The invention of the printing press in the 15th century fueled popular interest in horoscopes, as noted in a 2017 paper by Andreas Schrimpf of the Department of Physics of the University of Marburg (Marburg, Germany) posted on arXiv.[2] Schrimpf writes that astrometrical observations, previously published in Latin, were then published in the vernacular languages, and they were used to "foretell weather, growth of fruit, diseases, war and misfortune."[2] In Germany, Victorinus Schönfeldt (1525-1592), professor of mathematics at Marburg University, used the Copernican system to make position calculations of the planets as a scientific adviser to Wilhelm von Hessen-Kassel (Wilhelm IV), Landgrave of Hesse-Kassel. Schönfeldt published the Prognosticon Astrologicum, an annual compendium of planetary positions.[2]

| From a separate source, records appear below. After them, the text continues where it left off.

Definition is_storing (th : thread) : bool :=
  match at_ th with Storing _ => true | _ => false end.

(** The positions of an active execution of the flag. *)
Definition is_active (th : thread) : bool :=
  match at_ th with
  | AtLookup | AtStore _ | Storing _ | AtLeave => true
  | _ => false
  end.

(** One step of thread [t]; [None] when it cannot move (no such thread,
    nothing left to do, or blocked in [std::call_once] while another
    execution is active). A read or write of [op_kind_] that overlaps an
    assignment in progress is a data race: undefined behaviour. *)
Definition step (t : nat) (st : state) : option state :=
  th ← pool st !! t;
  let h := handle st in
  let w := world st in
  let put h' w' th' := Some {| handle := h'; world := w'; pool := <[t := th']> (pool st) |} in
  match at_ th with
  | Idle =>
      match todo th with
      | 0 => None
      | S k => put h w {| at_ := AtCallOnce; todo := k; results := results th |}
      end
  | AtCallOnce =>
      match once_ h with
      | once_init => put (set_once once_active h) w (move AtLookup th)
      | once_active => None
      | once_done => put h w (move AtReturn th)
      end
  | AtLookup =>
      match call_Get h w with
      | (h', w', Returned v) => put h' w' (move (AtStore v) th)
      | (h', w', Thrown e) => put (set_once once_init h') w' (finish (Thrown e) th)
      | (h', w', Undefined) => put h' w' (finish Undefined th)
      end
  | AtStore v =>
      if existsb is_storing (pool st) then put h w (finish Undefined th)
      else put h w (move (Storing v) th)
  | Storing v =>
      let '(h', w', _) := assign_op_kind v h w in
      put h' w' (move AtLeave th)
  | AtLeave => put (set_once once_done h) w (move AtReturn th)
  | AtReturn =>
      if existsb is_storing (pool st) then put h w (finish Undefined th)
      else put h w (finish (Returned (op_kind_ h)) th)
  end.

(** A schedule names the thread to move next; a thread that cannot move
    when named loses its turn. *)
Definition run (sched : list nat) (st : state) : state :=
  foldl (λ st t, default st (step t st)) st sched.

(** A fresh handle on [name] and one thread per entry of [todos], each
    with that many calls of [get()] to make. *)
Definition spawn (name : ptr) (w : World) (todos : list nat) : state :=
  let '(h, w') := construct name w in
  {| handle := h; world := w';
     pool := (λ k, {| at_ := Idle; todo := k; results := [] |}) <$> todos |}.

Definition is_finished (th : thread) : bool :=
  match at_ th, todo th with Idle, 0 => true | _, _ => false end.

Definition all_finished (st : state) : bool := forallb is_finished (pool st).

(** The events since a starting history of length [n]. *)
Definition since (n : nat) (st : state) : list event :=
  drop n (history (world st)).

(** Bound on the steps a thread has left. *)
Definition rank (p : pc) : nat :=
  match p with
  | Idle => 0
  | AtReturn => 1
  | AtLeave => 2
  | Storing _ => 3
  | AtStore _ => 4
  | AtLookup => 5
  | AtCallOnce => 6
  end.

Definition weight (th : thread) : nat := 7 * todo th + rank (at_ th).

Definition fuel (st : state) : nat := sum_list (weight <$> pool st).

(** ** Vocabulary of the properties *)

Definition get_result (e : event) : option (Failure + OpKind) :=
  match e with EvGet _ r => Some r | _ => None end.

(** [answers s r l r_end]: the list [l] is what successive lookups of [s]
    answer when the first one finds the registry in state [r], and the
    last one leaves it in state [r_end]. *)
Fixpoint answers (s : string) (r : Registry) (l : list (Failure + OpKind))
    (r_end : Registry) : Prop :=
  match l with
  | [] => r_end = r
  | x :: l' => ∃ r1, OpKind_Get s r = (r1, x) ∧ answers s r1 l' r_end
  end.

(** The events of lookups of [s] that threw [es], in order. *)
Definition failed_lookups (s : string) (es : list Failure) : list event :=
  (λ e, EvGet s (inl e)) <$> es.

(** The events of the successful resolution of [s] to [v]. *)
Definition resolution (s : string) (v : OpKind) : list event :=
  [EvGet s (inr v); EvAssign v].

(** The registry after the names [names] have been looked up in it, one
    after the other, whether the lookups returned or threw. *)
Definition after (names : list string) (r : Registry) : Registry :=
  foldl (λ r s, (OpKind_Get s r).1) r names.

(** In the run of lookups [names] that started in the registry [r0], a
    lookup of [s] returned [v]. *)
Definition obtained (r0 : Registry) (s : string) (v : OpKind)
    (names : list string) : Prop :=
  ∃ pre post r',
    names = pre ++ s :: post ∧ OpKind_Get s (after pre r0) = (r', inr v).

(** The lookup of [s] never throws. *)
Definition never_fails (s : string) : Prop :=
  ∀ r, ∃ r' v, OpKind_Get s r = (r', inr v).

(** From the state [r0] on the registry gives distinct kinds to distinct
    names: whenever, in one run of lookups that starts in [r0], a lookup
    of a name returns a kind and a later lookup of another name returns a
    kind, the two kinds differ. Kinds from unrelated registry states are
    not compared. *)
Definition distinct_kinds_from (r0 : Registry) : Prop :=
  ∀ pre mid s1 s2 r1 r2 v1 v2,
    s1 ≠ s2 →
    OpKind_Get s1 (after pre r0) = (r1, inr v1) →
    OpKind_Get s2 (after mid r1) = (r2, inr v2) →
    v1 ≠ v2.

(** A handle on the name [s], in a world whose registry has seen the
    lookups [names] since [r0], is either untouched or caches a kind that
    one of those lookups returned for [s]. *)
Definition cached (r0 : Registry) (s : string) (names : list string)
    (h : OpKindWrapper) : Prop :=
  once_ h = once_init ∨
  (once_ h = once_done ∧ obtained r0 s (op_kind_ h) names).

(** *** The invariant of the threads *)

(** An outcome a thread may have got: the cached kind of a handle that is
    done, or an exception. *)
Definition result_ok (h : OpKindWrapper) (r : outcome OpKind) : Prop :=
  match r with
  | Returned v => once_ h = once_done ∧ v = op_kind_ h
  | Thrown _ => True
  | Undefined => False
  end.

(** What the position of a thread says about the flag, about the events
    [tail] since the last failed lookup, and about the cache. *)
Definition thread_inv (s : string) (h : OpKindWrapper) (tail : list event)
    (th : thread) : Prop :=
  match at_ th with
  | Idle | AtCallOnce => True
  | AtLookup =>
      once_ h = once_active ∧ tail = [] ∧ op_kind_ h = OpKind_default
  | AtStore v | Storing v =>
      once_ h = once_active ∧ tail = [EvGet s (inr v)] ∧
      op_kind_ h = OpKind_default
  | AtLeave => once_ h = once_active ∧ tail = resolution s (op_kind_ h)
  | AtReturn => once_ h = once_done
  end ∧
  Forall (result_ok h) (results th).

Definition nthrown (th : thread) : nat := count_if is_thrown (results th).

(** Calls a thread has entered, and its calls entered or still to make. *)
Definition entered (th : thread) : nat :=
  length (results th) + match at_ th with Idle => 0 | _ => 1 end.

Definition budget (th : thread) : nat := entered th + todo th.

(** At most one thread is an active execution. *)
Definition exclusive (l : list thread) : Prop :=
  ∀ i j thi thj,
    l !! i = Some thi → l !! j = Some thj →
    is_active thi = true → is_active thj = true → i = j.

(** The invariant of all states reached from a fresh handle on the name
    [s], in a world whose registry was [r0] and whose history was [h0]. *)
Definition inv (s : string) (r0 : Registry) (h0 : list event) (st : state)
  : Prop :=
  ∃ es tail,
    history (world st) = h0 ++ failed_lookups s es ++ tail ∧
    length es = sum_list (nthrown <$> pool st) ∧
    chars (world st) !! name_ (handle st) = Some s ∧
    answers s r0 (omap get_result (failed_lookups s es ++ tail))
      (registry (world st)) ∧
    (∀ i th, pool st !! i = Some th → thread_inv s (handle st) tail th) ∧
    exclusive (pool st) ∧
    (once_ (handle st) = once_active →
       ∃ i th, pool st !! i = Some th ∧ is_active th = true) ∧
    (once_ (handle st) = once_init →
       tail = [] ∧ op_kind_ (handle st) = OpKind_default) ∧
    (once_ (handle st) = once_done →
       tail = resolution s (op_kind_ (handle st))).

(** From the state [r0] on repeated lookups of a name agree: whenever, in
    one run of lookups that starts in [r0], a lookup of a name returns a
    kind and a later lookup of the same name returns a kind, the two
    kinds are equal. *)
Definition idempotent_from (r0 : Registry) : Prop :=
  ∀ pre mid s r1 r2 v1 v2,
    OpKind_Get s (after pre r0) = (r1, inr v1) →
    OpKind_Get s (after mid r1) = (r2, inr v2) →
    v1 = v2.

(** The flag of the handle is still clear. *)
Definition pending (h : OpKindWrapper) : bool :=
  bool_decide (once_ h = once_init).

(** Whether a program of calls on two handles calls the handle [b]. *)
Definition called (b : bool) (prog : list (bool * accessor)) : bool :=
  existsb (λ c, bool_decide (c.1 = b)) prog.

(** Every lookup among the events is a lookup of [s]. *)
Definition lookups_of (s : string) (evs : list event) : Prop :=
  Forall (λ e, match e with EvGet s' _ => s' = s | EvAssign _ => True end) evs.

End Wrapper.

(** ** A registry to run the handle against

    Modelled from the spec: the registry is the host's ("lookup-or-register
    operator kind by qualified name", idempotent, distinct values for
    distinct names, failing on a malformed name); only its use is in this
    header. This instance interns qualified names: a kind is the name it
    was made from, a name without a namespace separator is refused and
    repeated lookups of a name give equal kinds. *)
Module TestHost.

Definition has_namespace (s : string) : bool :=
  match String.index 0 "::" s with Some _ => true | None => false end.

Definition intern (s : string) (r : list string) : list string :=
  if bool_decide (s ∈ r) then r else r ++ [s].

Definition Get (s : string) (r : list string) : list string * (string + string) :=
  if has_namespace s then (intern s r, inr s)
  else (r, inl ("no namespace: " +:+ s)%string).

Definition host : LazyHost :=
  {| OpKind := string; Failure := string; Registry := list string;
     OpKind_default := ""; OpKind_Get := Get |}.

(** Memory holding two well-formed names and one without a namespace. *)
Definition memory : gmap N string :=
  {[ 16%N := "lazy_tensors::select"; 48%N := "lazy_tensors::cast";
     80%N := "ltc_select" ]}.

Definition world0 : @World host := @mkWorld host memory [] [].

(** The registry before any name is interned. *)
Definition no_names : @Registry host := [].

(** The kind of a qualified name, and the exception for a refused one. *)
Definition kind (s : string) : @OpKind host := s.

Definition refused (s : string) : @Failure host := "no namespace: " +:+ s.

End TestHost.

(** A registry that is not ready at first: its state is the number of
    lookups that will still be refused. *)
Module FlakyHost.

Definition Get (s : string) (r : nat) : nat * (string + string) :=
  match r with
  | 0 => (0, inr s)
  | S k => (k, inl "registry not ready")
  end.

Definition host : LazyHost :=
  {| OpKind := string; Failure := string; Registry := nat;
     OpKind_default := ""; OpKind_Get := Get |}.

Definition world1 : @World host :=
  @mkWorld host {[ 16%N := "lazy_tensors::select" ]} 1 [].

Definition ready : @Registry host := 0.

Definition not_ready : @Failure host := "registry not ready".

Definition kind (s : string) : @OpKind host := s.

End FlakyHost.

(** A lookup-or-register registry that numbers the names: its state is
    the list of the names registered so far, a kind is the position of
    its name in that list. A name without a namespace is refused; a name
    seen for the first time is put at the end of the list. *)
Module NumberingHost.

Fixpoint index_of (s : string) (r : list string) : option nat :=
  match r with
  | [] => None
  | x :: r' => if bool_decide (x = s) then Some 0 else S <$> index_of s r'
  end.

Definition Get (s : string) (r : list string) : list string * (string + nat) :=
  if TestHost.has_namespace s then
    match index_of s r with
    | Some i => (r, inr i)
    | None => (r ++ [s], inr (length r))
    end
  else (r, inl ("no namespace: " +:+ s)%string).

Albertus Magnus (c.1200-1280), also known as Saint Albert the Great, a German Catholic Dominican friar, bishop, and one of the 36 Doctors of the Church, was an important figure in both alchemy and astrology. It's claimed that Albert discovered the philosopher's stone, and he wrote that he had witnessed the creation of gold by "transmutation." He mentioned the power of stones in his commentary, De mineralibus, but he did not name the powers.[4] Albert's alchemical legacy has been inflated by many texts falsely attributed to him, and it appears that Albert did not personally do any alchemical experiments.

Albertus Magnus (c.1200-1280)

Albertus Magnus (c.1200-1280).

(A 1352 fresco of Albertus Magnus by Tommaso da Modena (1326–1379) at the Seminario di Treviso, via Wikimedia Commons.)

Albert's astronomical and astrological legacy is greater than his alchemy. In Albert's time, the Middle Ages, astrology was embraced by scholars, who believed that all creation was connected, and that it was a reasonable assumption that life on Earth was influenced by activities in the heavens above. Albert thought that horoscopes would be useful as a means of understanding each person's specific temptations. He wrote about astrology in his 1260 Speculum Astronomiae, written largely as a defense of its practice in Christendom. Astrology was on a list of condemned practices of Bishop Stephen Tempier, but Albert viewed astrology as a means of understanding the intentions of God, who controlled the planets and the Earth.


  1. K. Aleklett, D. J. Morrissey, W. Loveland, P. L. McGaughey, and G. T. Seaborg, "Energy dependence of 209Bi fragmentation in relativistic nuclear collisions," Phys. Rev. C, vol. 23, no. 3 (March 1, 1981), pp. 1044ff., DOI:https://doi.org/10.1103/PhysRevC.23.1044.
  2. Andreas Schrimpf, "Victorinus Schönfeldt (1533 - 1591) und sein Prognosticon Astrologicum," arXiv, December 30, 2017. Also appears in Nuncius Hamburgensis, Popularisierung der Astronomie, Proceedings der Tagung des Arbeitskreises Astronomiegeschichte in der Astronomischen Gesellschaft in Bochum 2016, vol 41 (2017), pp. 162-185.
  3. A. Losev, "Astronomy" or "astrology": a brief history of an apparent confusion, arXiv, December 29, 2010.
  4. Albertus Magnus, "Book Of Minerals", Dorothy Wyckoff, Trans., (Oxford:Clarendon Press, 1967), via archive.org.